Sauf que voilà, je suis « infectée », quel vilain mot. Hier j’ai commencé à avoir une toux sèche et le souffle court, et j’ai passé une très mauvaise nuit, avec des douleurs dans les membres, un mal de crâne qui paraît-il est semblable à une gueule de bois (moi qui n’ai jamais eu la gueule de bois je vois maintenant à quoi ça ressemble c’est pas rigolo). J’ai passé la nuit à faire des médiations pour endiguer l’angoisse, à un moment, on ne sait plus si on a du mal à respirer à cause du virus ou à cause de la panique. Du coup, aujourd’hui, j’ai appelé le docteur Robert, qui est notre généraliste bisontin, et qui s’était occupé de Nina quand elle vivait chez Mimi.
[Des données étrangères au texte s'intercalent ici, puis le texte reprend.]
Lemma activate_relay_returns pin duration : returns (activate_relay pin duration).
Proof. unfold activate_relay. auto with returns. Qed.

Lemma deactivate_relay_returns pin : returns (deactivate_relay pin).
Proof. unfold deactivate_relay. auto with returns. Qed.

(** *** The invariant *)

Lemma relay_wf_init pins gpio_module rc ev :
  __init__ pins gpio_module tt = (Ret rc, tt, ev) → relay_wf rc.
Proof.
  unfold __init__, new. intros H.
  pose proof (setup_gpio_keeps (mk pins gpio_module (all_off pins))) as Hk.
  destruct (setup_gpio _) as [[[[] | e] rc'] ev']; [| done].
  unfold after in Hk; simpl in Hk. simplify_eq.
  intros pin. simpl. rewrite all_off_lookup. case_bool_decide.
  - split; [done | by eexists].
  - split; [by intros [? ?] | done].
Qed.

Lemma relay_wf_write self pin b :
  relay_wf self → pin ∈ relay_pins self →
  relay_wf (set_relay_states <[pin := b]> self).
Proof.
  intros Hwf Hpin p. simpl. rewrite lookup_insert.
  case_decide as Hp; [subst p |]; [| apply Hwf].
  split; [done | by eexists].
Qed.

Lemma relay_reachable_wf rc : relay_reachable rc → relay_wf rc.
Proof.
  induction 1 as [pins g rc ev Hinit | rc pin d _ IH | rc pin _ IH | rc _ IH].
  - by eapply relay_wf_init.
  - destruct (activate_relay_after rc pin d) as [-> | [Hpin ->]];
      [done | by apply relay_wf_write].
  - destruct (deactivate_relay_after rc pin) as [-> | [Hpin ->]];
      [done | by apply relay_wf_write].
  - by rewrite cleanup_keeps.
Qed.

Lemma fresh_relays_reachable : relay_reachable fresh_relays.
Proof. by eapply (reach_init [18; 19; 20; 21]%Z None). Qed.

(** *** The claims on the relay bank *)





(** C10: for a channel id [p] outside the configured set,
    [get_relay_state p] is a plain read that returns false, the default of
    the dict lookup; nothing is raised. *)
Theorem relay_state_of_unknown_pin (self : t) (p : Z) :
  relay_reachable self → p ∉ relay_pins self →
  get_relay_state self p = false.
Proof.
  intros Hwf%relay_reachable_wf Hp. unfold get_relay_state.
  destruct (relay_states self !! p) as [b |] eqn:E; [| done].
  destruct Hp. apply Hwf. by eexists.
Qed.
Il est super le docteur Robert. Il m’a fait une téléconsultation (c’était notre première à tous les deux). Je ne suis pas testée mais il n’a aucun doute : vu les symptômes, c’est le Covid ! Bien sûr, je culpabilise et je m’inquiète, mais le docteur Robert m’a dit : vous êtes la victime, on ne peut pas savoir qui est le coupable. Il n’a pas l’air inquiet et moi je suis rassurée de savoir que je peux l’appeler à tout moment. Il m’a également parlé d’un colonel ou général, de 85 ans, qui vient de sortir de l’hôpital, guéri. Bon le mec est un ancien légionnaire, j’avoue que je ça me rassure à moitié : je n’ai pas l’impression d’être taillée dans le même bois.

Vous croyez qu’avec tout ça Mimi aurait dit : on laisse tomber le journal de confinement ? Pas du tout ! Les forçats de la chronique, c’est nous !

En tout cas moi, j’arrête de lire Le Monde et France Info (ça fout trop la trouille), et je me repose. Je suis confinée dans le confinement, interdit d’approcher Mimi et Nina, je dois prendre mes repas toute seule.  On faisait déjà très attention mais là c’est carrément radical ; et c’est un peu triste. Quand tout sera fini, on se fera des câlins.

Désolée pour cette chronique si peu littéraire. Je retourne me coucher, et vous dis, à demain !

 JOUR 7 – NINA

Aujourd'hui maman est malade (rien de bien grave) c'est un petit peu inquiétant. Elle ne peut plus manger avec nous et on doit bien garder nos distances. Du coup comme ça me stresse un peu, j'ai pas réussi à travailler aujourd'hui. Je suis quand même allée courir avec Mimi. Je crois que ça la stresse beaucoup. Ça nous angoisse un peu toutes, je pense. Foutu Corona.